Collected data entries
******
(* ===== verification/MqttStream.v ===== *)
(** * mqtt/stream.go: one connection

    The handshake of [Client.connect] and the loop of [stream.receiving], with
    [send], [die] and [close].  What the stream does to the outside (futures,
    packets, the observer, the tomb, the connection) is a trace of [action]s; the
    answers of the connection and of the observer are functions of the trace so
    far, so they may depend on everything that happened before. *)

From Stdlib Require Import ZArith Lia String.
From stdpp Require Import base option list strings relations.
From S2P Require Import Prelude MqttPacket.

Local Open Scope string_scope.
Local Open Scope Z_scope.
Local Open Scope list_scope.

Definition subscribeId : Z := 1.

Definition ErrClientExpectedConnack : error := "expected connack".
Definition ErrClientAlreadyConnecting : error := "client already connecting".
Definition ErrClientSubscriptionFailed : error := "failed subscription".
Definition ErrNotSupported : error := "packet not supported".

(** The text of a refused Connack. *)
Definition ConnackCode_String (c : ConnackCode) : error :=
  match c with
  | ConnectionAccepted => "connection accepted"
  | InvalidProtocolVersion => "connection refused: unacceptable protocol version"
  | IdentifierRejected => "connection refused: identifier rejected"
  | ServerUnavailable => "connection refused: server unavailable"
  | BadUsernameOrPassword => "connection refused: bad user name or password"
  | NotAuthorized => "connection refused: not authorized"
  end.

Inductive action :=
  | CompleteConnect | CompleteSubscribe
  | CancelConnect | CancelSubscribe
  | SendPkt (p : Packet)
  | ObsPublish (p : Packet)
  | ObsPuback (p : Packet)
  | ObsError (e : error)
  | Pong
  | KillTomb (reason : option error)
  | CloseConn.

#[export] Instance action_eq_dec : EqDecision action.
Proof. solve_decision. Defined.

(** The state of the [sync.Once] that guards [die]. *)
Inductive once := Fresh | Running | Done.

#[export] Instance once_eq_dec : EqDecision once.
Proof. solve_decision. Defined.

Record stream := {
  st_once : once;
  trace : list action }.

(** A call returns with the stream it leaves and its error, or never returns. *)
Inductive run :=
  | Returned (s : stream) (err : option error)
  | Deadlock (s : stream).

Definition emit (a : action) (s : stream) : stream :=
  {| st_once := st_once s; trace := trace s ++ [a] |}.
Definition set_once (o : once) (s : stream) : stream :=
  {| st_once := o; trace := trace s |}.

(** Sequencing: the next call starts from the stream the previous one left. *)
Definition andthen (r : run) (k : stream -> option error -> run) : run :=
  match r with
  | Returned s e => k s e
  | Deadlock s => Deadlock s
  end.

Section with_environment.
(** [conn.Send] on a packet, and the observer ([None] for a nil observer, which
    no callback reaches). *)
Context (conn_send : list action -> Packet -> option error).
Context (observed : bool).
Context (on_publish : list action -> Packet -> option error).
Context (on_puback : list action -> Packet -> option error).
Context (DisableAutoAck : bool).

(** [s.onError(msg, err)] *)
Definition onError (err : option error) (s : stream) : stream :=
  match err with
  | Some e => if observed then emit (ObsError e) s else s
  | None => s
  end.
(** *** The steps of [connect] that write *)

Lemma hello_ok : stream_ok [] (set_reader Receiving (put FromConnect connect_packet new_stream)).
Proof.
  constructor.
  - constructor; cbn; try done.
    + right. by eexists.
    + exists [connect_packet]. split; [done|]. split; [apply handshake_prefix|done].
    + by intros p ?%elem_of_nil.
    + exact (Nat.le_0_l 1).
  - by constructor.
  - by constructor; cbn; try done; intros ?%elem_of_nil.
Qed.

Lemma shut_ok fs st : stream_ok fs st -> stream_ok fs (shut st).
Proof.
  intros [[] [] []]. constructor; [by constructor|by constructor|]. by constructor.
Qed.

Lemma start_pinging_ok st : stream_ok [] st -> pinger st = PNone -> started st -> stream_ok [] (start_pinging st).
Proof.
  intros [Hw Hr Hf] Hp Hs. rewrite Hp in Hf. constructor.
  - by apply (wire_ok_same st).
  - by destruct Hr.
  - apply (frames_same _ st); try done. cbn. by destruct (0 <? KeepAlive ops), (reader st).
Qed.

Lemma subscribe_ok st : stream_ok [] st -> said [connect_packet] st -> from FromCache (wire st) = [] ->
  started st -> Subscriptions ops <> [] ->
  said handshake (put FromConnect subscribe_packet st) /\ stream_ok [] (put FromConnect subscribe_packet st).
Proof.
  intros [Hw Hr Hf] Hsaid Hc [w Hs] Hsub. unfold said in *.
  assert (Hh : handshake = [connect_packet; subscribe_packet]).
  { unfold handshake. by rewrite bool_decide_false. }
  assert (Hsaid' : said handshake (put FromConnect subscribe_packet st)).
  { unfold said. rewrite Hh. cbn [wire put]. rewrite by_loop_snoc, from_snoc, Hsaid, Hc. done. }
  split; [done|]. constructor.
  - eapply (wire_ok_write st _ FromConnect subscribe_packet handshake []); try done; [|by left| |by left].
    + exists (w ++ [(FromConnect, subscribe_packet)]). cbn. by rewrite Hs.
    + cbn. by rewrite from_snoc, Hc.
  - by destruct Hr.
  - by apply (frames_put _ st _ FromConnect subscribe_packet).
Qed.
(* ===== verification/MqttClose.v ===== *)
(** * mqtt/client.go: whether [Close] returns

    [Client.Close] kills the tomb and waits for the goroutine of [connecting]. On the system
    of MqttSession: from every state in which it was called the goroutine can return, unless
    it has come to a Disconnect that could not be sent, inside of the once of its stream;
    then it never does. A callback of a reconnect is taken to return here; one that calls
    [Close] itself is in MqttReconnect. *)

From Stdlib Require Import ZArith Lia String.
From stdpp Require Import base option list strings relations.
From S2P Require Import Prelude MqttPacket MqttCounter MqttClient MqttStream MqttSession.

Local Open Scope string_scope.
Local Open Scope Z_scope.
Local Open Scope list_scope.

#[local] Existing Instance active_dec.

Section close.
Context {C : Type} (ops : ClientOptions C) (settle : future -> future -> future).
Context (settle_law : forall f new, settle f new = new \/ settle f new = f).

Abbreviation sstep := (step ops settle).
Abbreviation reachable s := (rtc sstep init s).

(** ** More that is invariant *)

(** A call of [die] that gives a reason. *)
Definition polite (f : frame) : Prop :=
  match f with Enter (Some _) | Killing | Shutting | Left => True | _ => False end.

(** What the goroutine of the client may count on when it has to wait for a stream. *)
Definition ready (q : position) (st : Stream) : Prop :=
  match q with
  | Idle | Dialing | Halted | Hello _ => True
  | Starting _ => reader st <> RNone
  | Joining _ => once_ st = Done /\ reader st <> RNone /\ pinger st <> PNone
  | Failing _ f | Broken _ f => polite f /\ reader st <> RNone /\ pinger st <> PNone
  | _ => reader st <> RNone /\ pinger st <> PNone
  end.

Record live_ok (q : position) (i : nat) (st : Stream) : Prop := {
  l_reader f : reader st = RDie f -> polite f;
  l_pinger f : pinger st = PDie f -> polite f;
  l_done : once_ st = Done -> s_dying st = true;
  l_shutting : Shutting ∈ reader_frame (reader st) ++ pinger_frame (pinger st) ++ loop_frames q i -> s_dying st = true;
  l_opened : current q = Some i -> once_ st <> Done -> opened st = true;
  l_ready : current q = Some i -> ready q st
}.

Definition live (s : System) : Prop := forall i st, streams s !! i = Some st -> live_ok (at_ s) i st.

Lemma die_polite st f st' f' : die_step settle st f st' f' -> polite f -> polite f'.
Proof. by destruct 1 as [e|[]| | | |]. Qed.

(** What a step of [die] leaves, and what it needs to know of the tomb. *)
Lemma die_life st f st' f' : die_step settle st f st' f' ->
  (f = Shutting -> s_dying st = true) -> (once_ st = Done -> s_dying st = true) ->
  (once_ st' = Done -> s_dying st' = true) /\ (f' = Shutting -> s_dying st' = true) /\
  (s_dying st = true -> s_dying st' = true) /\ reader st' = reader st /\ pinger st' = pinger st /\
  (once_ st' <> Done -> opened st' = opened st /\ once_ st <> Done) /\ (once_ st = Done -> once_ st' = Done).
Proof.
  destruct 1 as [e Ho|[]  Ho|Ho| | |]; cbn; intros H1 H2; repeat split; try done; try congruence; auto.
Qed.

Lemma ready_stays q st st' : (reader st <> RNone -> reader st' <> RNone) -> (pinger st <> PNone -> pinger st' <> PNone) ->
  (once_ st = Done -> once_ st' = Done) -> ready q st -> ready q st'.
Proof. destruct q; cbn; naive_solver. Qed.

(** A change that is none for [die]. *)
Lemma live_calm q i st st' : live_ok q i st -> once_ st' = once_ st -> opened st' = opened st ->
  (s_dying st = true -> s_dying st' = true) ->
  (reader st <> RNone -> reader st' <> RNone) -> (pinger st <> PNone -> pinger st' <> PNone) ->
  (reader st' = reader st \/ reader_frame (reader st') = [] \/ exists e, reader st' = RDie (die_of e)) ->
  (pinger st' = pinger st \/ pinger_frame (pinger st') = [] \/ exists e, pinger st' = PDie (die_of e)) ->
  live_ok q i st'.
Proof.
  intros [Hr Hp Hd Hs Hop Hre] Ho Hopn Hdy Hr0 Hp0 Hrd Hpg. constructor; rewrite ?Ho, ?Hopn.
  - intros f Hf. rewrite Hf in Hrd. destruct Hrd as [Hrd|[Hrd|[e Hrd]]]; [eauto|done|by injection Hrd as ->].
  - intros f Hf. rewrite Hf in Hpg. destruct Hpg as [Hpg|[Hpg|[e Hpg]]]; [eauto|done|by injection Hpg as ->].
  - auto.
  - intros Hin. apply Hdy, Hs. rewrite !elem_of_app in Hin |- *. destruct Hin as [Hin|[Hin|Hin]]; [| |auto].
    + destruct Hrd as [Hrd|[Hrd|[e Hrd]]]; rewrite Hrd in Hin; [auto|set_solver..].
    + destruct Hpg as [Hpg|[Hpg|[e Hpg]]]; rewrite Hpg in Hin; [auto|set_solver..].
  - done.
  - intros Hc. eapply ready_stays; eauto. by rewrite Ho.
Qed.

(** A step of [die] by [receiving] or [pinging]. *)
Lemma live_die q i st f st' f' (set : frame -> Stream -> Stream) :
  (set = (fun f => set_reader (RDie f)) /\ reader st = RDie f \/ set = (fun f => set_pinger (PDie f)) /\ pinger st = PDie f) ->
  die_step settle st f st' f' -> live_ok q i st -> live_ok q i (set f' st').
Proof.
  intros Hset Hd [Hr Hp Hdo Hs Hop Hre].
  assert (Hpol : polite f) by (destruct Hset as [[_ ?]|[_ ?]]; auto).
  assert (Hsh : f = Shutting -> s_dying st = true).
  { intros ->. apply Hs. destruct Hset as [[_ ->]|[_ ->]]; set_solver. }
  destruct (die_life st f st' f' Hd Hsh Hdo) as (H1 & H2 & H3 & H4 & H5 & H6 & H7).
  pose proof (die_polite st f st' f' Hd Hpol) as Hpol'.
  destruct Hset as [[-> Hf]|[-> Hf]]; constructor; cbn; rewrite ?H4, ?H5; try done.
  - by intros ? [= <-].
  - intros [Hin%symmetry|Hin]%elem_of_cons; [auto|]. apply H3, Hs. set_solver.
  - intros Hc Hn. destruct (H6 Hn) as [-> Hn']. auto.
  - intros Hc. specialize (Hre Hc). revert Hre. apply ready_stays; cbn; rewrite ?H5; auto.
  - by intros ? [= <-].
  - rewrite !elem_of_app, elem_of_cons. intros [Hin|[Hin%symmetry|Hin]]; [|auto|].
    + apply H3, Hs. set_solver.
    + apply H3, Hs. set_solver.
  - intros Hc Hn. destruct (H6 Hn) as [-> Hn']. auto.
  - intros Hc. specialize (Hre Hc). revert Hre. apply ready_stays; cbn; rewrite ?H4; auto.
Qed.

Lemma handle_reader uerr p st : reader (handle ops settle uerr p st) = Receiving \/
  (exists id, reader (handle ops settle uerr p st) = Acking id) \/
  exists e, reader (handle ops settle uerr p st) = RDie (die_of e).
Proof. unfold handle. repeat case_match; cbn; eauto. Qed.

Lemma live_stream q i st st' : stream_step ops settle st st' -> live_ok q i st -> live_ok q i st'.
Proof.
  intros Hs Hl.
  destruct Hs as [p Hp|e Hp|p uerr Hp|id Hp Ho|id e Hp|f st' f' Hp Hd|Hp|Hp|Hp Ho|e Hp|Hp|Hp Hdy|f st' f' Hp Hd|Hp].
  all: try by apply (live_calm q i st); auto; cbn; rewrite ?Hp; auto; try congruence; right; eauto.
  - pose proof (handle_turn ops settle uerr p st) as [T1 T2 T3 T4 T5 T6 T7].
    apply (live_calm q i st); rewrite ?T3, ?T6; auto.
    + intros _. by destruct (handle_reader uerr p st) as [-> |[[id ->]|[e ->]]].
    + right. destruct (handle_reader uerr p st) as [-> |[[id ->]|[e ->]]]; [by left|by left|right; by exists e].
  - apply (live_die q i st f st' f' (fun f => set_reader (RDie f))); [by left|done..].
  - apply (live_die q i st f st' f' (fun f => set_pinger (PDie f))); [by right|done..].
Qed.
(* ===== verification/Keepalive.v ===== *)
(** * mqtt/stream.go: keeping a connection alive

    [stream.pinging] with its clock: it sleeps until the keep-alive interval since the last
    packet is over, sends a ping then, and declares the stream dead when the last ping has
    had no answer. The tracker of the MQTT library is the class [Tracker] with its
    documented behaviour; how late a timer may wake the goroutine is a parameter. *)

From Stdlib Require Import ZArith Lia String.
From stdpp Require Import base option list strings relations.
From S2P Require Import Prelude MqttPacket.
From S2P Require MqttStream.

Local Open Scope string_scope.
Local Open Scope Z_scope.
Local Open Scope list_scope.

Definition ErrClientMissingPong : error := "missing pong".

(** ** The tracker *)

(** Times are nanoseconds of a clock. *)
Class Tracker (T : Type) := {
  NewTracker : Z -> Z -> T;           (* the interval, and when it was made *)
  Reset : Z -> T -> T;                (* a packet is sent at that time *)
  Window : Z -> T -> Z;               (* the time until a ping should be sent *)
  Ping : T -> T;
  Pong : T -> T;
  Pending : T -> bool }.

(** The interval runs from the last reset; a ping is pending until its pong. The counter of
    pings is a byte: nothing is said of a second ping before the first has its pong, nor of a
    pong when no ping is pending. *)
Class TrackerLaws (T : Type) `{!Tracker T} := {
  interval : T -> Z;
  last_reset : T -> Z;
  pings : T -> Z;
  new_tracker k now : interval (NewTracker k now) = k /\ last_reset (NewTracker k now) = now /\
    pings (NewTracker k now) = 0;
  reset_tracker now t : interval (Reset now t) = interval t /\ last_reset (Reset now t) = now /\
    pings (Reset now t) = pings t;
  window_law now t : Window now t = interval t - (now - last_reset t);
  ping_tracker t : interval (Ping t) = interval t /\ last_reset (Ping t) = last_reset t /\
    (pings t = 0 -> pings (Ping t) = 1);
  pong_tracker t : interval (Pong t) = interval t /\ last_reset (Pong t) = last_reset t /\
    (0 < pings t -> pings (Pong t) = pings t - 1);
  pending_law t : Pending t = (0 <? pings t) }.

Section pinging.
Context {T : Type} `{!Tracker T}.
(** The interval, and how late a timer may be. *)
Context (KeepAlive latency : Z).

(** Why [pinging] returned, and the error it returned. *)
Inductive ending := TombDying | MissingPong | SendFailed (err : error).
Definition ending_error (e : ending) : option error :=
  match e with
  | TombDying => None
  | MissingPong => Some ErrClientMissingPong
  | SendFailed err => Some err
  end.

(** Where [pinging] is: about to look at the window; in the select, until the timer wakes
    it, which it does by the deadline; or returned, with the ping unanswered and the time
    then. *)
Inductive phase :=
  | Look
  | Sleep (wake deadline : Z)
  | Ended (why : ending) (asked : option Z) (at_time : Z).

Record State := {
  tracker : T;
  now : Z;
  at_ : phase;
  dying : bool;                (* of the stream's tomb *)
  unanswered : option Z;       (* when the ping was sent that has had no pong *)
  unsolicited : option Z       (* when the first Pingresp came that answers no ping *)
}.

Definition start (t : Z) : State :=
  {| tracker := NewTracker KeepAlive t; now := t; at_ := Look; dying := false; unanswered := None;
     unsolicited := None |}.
******
Exercise brief: The number of lines in the data that hold "leaves" must be the entire answer.

Answer for the task: 2